The severity of TBI was determined using the Glasgow Coma Scale (GCS) score,24 the duration of impaired consciousness, and CT/MRI findings. Because the GCS score was developed for adults, the motor and verbal scales were modified to accommodate the behavioral capabilities of children from birth through 35 months of age. Spontaneous movement in infants ages 0 to 6 months and goal-directed movements in children 7 to 35 months were considered comparable to following commands in older children. “Cries” and “cries to indicate need” were regarded as equivalent to the verbal scale items “confused” and “oriented.” Duration of impaired consciousness was defined as the number of days a child was unable to follow a one-stage command or engage in goal-directed movements as indicated by the modified motor scale of the GCS score. Moderate TBI was characterized by injuries producing lowest postresuscitation GCS scores from 9 to 12; GCS scores from 9 to 15 with CT/MRI evidence of extraaxial bleed, intraparenchymal hemorrhage, or edema; or impaired consciousness persisting for <24 hours. Severe TBI consisted of lowest postresuscitation GCS scores from 3 to 8 or impaired consciousness persisting for at least 24 hours. Indices of injury severity were comparable in the inflicted and noninflicted TBI groups. The lowest postresuscitation GCS scores and the duration of impaired consciousness (see Table 2) were comparable in both TBI groups.

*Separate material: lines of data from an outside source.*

Lemma apply_amp now num hash u i d i' d' : no_preimage u -> applyUpdate now num true hash u i d = (Ok i', d') ->
  amp_core i i' /\ exists st, storedInvoice i' = Ok st /\
    idb_hashes d' = idb_hashes d /\ idb_num d' = idb_num d /\ idb_invoices d' = <[num := st]> (idb_invoices d).
Proof.
  intros Hu Hrun. unfold applyUpdate in Hrun.
  apply M_bind_Ok in Hrun as (s & d1 & Hadd & Hrun). apply M_bind_Ok in Hrun as ([i2 upd] & d1' & Hcan & Hrun).
  injection Hcan as Hcan <-. apply M_bind_Ok in Hrun as ([] & d1' & [_ ->]%check_Ok & Hrun).
  apply M_bind_Ok in Hrun as (i3 & d2 & Hchg & Hrun). apply M_bind_Ok in Hrun as ([[[i4 settled] upd4] amt] & d2' & Hal & Hrun).
  injection Hal as Hal <-. apply M_bind_Ok in Hrun as (i5 & d3 & Hset & Hrun). apply M_bind_Ok in Hrun as ([] & d4 & Hst & Hrun).
  injection Hrun as <- <-.
  pose proof (frames_run _ _ _ _ _ (frames_addHtlcs _ _ _ _ _) Hadd) as F1.
  pose proof (frames_run _ _ _ _ _ (frames_changeState _ _ _ _ _ _) Hchg) as F2.
  pose proof (frames_run _ _ _ _ _ (frames_settleSets _ _ _ _) Hset) as F3.
  apply add_core in Hadd. apply cancel_core in Hcan. apply change_core in Hchg; [|done]. apply align_core in Hal.
  apply settleSets_core in Hset. cbn [fst snd] in *. split.
  - assert (Hpay : amp_core i5 match ud_PayerAddress u with [] => i5 | a => i5 <| Terms ::= fun t => t <| PayerAddr := a |> |> end).
    { destruct (ud_PayerAddress u); repeat split; by left. }
    etrans; [exact Hadd|]. etrans; [exact Hcan|]. etrans; [exact Hchg|]. etrans; [exact Hal|].
    etrans; [|exact Hpay]. exact Hset.
  - assert (F : same_index d d3) by (etrans; [exact F1|etrans; [exact F2|exact F3]]). destruct F as (Fh & Fn & Fi).
    unfold storeInvoice in Hst. apply M_bind_Ok in Hst as (st & d5 & Hst & Hput). injection Hst as Hst <-.
    exists st. split; [exact Hst|]. apply M_bind_Ok in Hput as ([] & d6 & Hput & Hamp). injection Hput as <-. injection Hamp as <-.
    cbn. by rewrite Fh, Fn, Fi.
Qed.

(** ** The invariant of the database *)

(** An AMP invoice as stored: its HTLCs are kept in their sets, and the invoice
    itself is never accepted or settled. *)
Record amp_ok (i : Invoice) : Prop := {
  ao_amp : invoiceIsAMP i = true;
  ao_pre : PaymentPreimage (Terms i) = None;
  ao_state : inv_State i = ContractOpen \/ inv_State i = ContractCanceled
}.

Definition entry_ok (hash : bytes) (i : Invoice) : Prop := if invoiceIsAMP i then amp_ok i else invoice_ok hash i.

Record store_ok (d : invoiceDB) : Prop := {
  so_inj : forall h1 h2 n, idb_hashes d !! h1 = Some n -> idb_hashes d !! h2 = Some n -> h1 = h2;
  so_bound : forall h n, idb_hashes d !! h = Some n -> 0 <= n < idb_num d;
  so_has : forall h n, idb_hashes d !! h = Some n -> is_Some (idb_invoices d !! n);
  so_entry : forall n i, idb_invoices d !! n = Some i -> exists h, idb_hashes d !! h = Some n /\ entry_ok h i;
  so_num : 0 <= idb_num d
}.

(** A settled invoice is still there, settled with the same preimage, and its
    settled HTLCs are unchanged. *)
Definition keeps_settled (d d' : invoiceDB) : Prop := forall h n i,
  idb_hashes d !! h = Some n -> idb_invoices d !! n = Some i -> inv_State i = ContractSettled ->
  exists i', idb_hashes d' !! h = Some n /\ idb_invoices d' !! n = Some i' /\ keeps i i'.

#[export] Instance keeps_pre : PreOrder keeps.
Proof.
  split; [by intros i H|]. intros i j k Hij Hjk Hs. destruct (Hij Hs) as (Hj & Hp & Hh). destruct (Hjk Hj) as (Hk & Hp' & Hh').
  split; [done|]. split; [congruence|]. auto.
Qed.

#[export] Instance keeps_settled_pre : PreOrder keeps_settled.
Proof.
  split; [intros d h n i Hh Hi _; by exists i|]. intros a b c Hab Hbc h n i Hh Hi Hs.
  destruct (Hab h n i Hh Hi Hs) as (j & Hh' & Hj & Hij). destruct (Hbc h n j Hh' Hj) as (k & Hh2 & Hk & Hjk); [by apply Hij|].
  exists k. split; [done|]. split; [done|]. by etrans.
Qed.

Lemma same_core_keeps i i' : same_core i i' -> keeps i i'.
Proof. intros (Hs & Hh & _ & Hp & _) Hst. split; [congruence|]. split; [done|]. intros k h Hk _. by rewrite Hh. Qed.

Lemma store_hash d h n i : store_ok d -> idb_hashes d !! h = Some n -> idb_invoices d !! n = Some i -> entry_ok h i.
Proof.
  intros Hok Hh Hi. destruct (so_entry _ Hok n i Hi) as (h' & Hh' & He). by rewrite (so_inj _ Hok h h' n Hh Hh').
Qed.

(** The invoice under one number is replaced. *)
Lemma store_update d d' h n i st : store_ok d -> idb_hashes d !! h = Some n -> idb_invoices d !! n = Some i ->
  entry_ok h st -> keeps i st ->
  idb_hashes d' = idb_hashes d -> idb_num d' = idb_num d -> idb_invoices d' = <[n := st]> (idb_invoices d) ->
  store_ok d' /\ keeps_settled d d'.
Proof.
  intros Hok Hh Hi He Hk Eh En Ei. split; [split|]; rewrite ?Eh, ?En; try apply Hok.
  - intros h' n' Hh'. rewrite Ei. destruct (decide (n' = n)) as [->|]; [rewrite lookup_insert_eq; by eexists|].
    rewrite lookup_insert_ne by done. by apply (so_has _ Hok h').
  - intros n' i'. rewrite Ei. intros [[<- <-]|[Hne Hi']]%lookup_insert_Some; [by exists h|]. by apply Hok.
  - intros h' n' i' Hh' Hi' Hs. rewrite Eh, Ei. destruct (decide (n' = n)) as [->|].
    + rewrite lookup_insert_eq. exists st. split; [done|]. split; [done|]. by replace i' with i by congruence.
    + rewrite lookup_insert_ne by done. by exists i'.
Qed.

(** A callback of the registry: plain invoices get updates that are allowed, and
    only when looked up by their hash; AMP invoices get no preimage. *)
Record good {R} (ref : InvoiceRef) (f : Invoice -> res inverr (option InvoiceUpdateDesc * R)) : Prop := {
  gd_setid : ref_setID ref = None;
  gd_plain : forall hash i u x, invoice_ok hash i -> f (copyInvoice i) = Ok (Some u, x) -> allowed i u /\ (is_Some (ref_payHash ref) \/ ud_State u = None);
  gd_amp : forall i u x, amp_ok i -> f (copyInvoice i) = Ok (Some u, x) -> no_preimage u
}.

Lemma fetch_by_hash ref h d n : ref_setID ref = None -> ref_payHash ref = Some h -> fetchInvoiceNumByRef ref d = Ok n ->
  idb_hashes d !! h = Some n.
Proof.
  intros Hs Hh. unfold fetchInvoiceNumByRef. rewrite Hs, Hh. cbn [mbind option_bind].
  destruct (ref_payAddr ref) as [a|]; cbn [mbind option_bind]; [destruct (bool_decide (a = BlankPayAddr)); [|destruct (idb_addrs d !! a) as [na|]]|];
    destruct (idb_hashes d !! h) as [nh|]; try done; try (by intros [= ->]).
  - destruct (Z.eqb_spec na nh) as [->|]; [by intros [= ->]|done].
Qed.

Lemma fetch_plain n hint d i : fetchInvoice n hint d = Ok i -> exists i0, idb_invoices d !! n = Some i0 /\
  (invoiceIsAMP i0 = false -> i = i0) /\ (amp_ok i0 -> amp_ok i) /\ inv_State i = inv_State i0.
Proof.
  unfold fetchInvoice. destruct (idb_invoices d !! n) as [i0|] eqn:Hi; [|done]. intros Hf. exists i0. split; [done|].
  destruct (invoiceIsAMP i0) eqn:Ha; cbn [negb] in Hf; [|by injection Hf as <-]. split; [done|].
  destruct (negb _); [by injection Hf as <-|]. destruct (bool_decide _); injection Hf as <-; [done|].
  split; [|done]. intros [H1 H2 H3]. by split.
Qed.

Written informed consent to participate in the study was obtained either during the initial hospitalization or after discharge. For children under the conservatorship of Children's Protective Services, consent to participate was obtained from the agency after placement of the child in foster care or voluntary family placement. The study was approved by and conducted in accordance with the ethical guidelines of the institutional review board at each university.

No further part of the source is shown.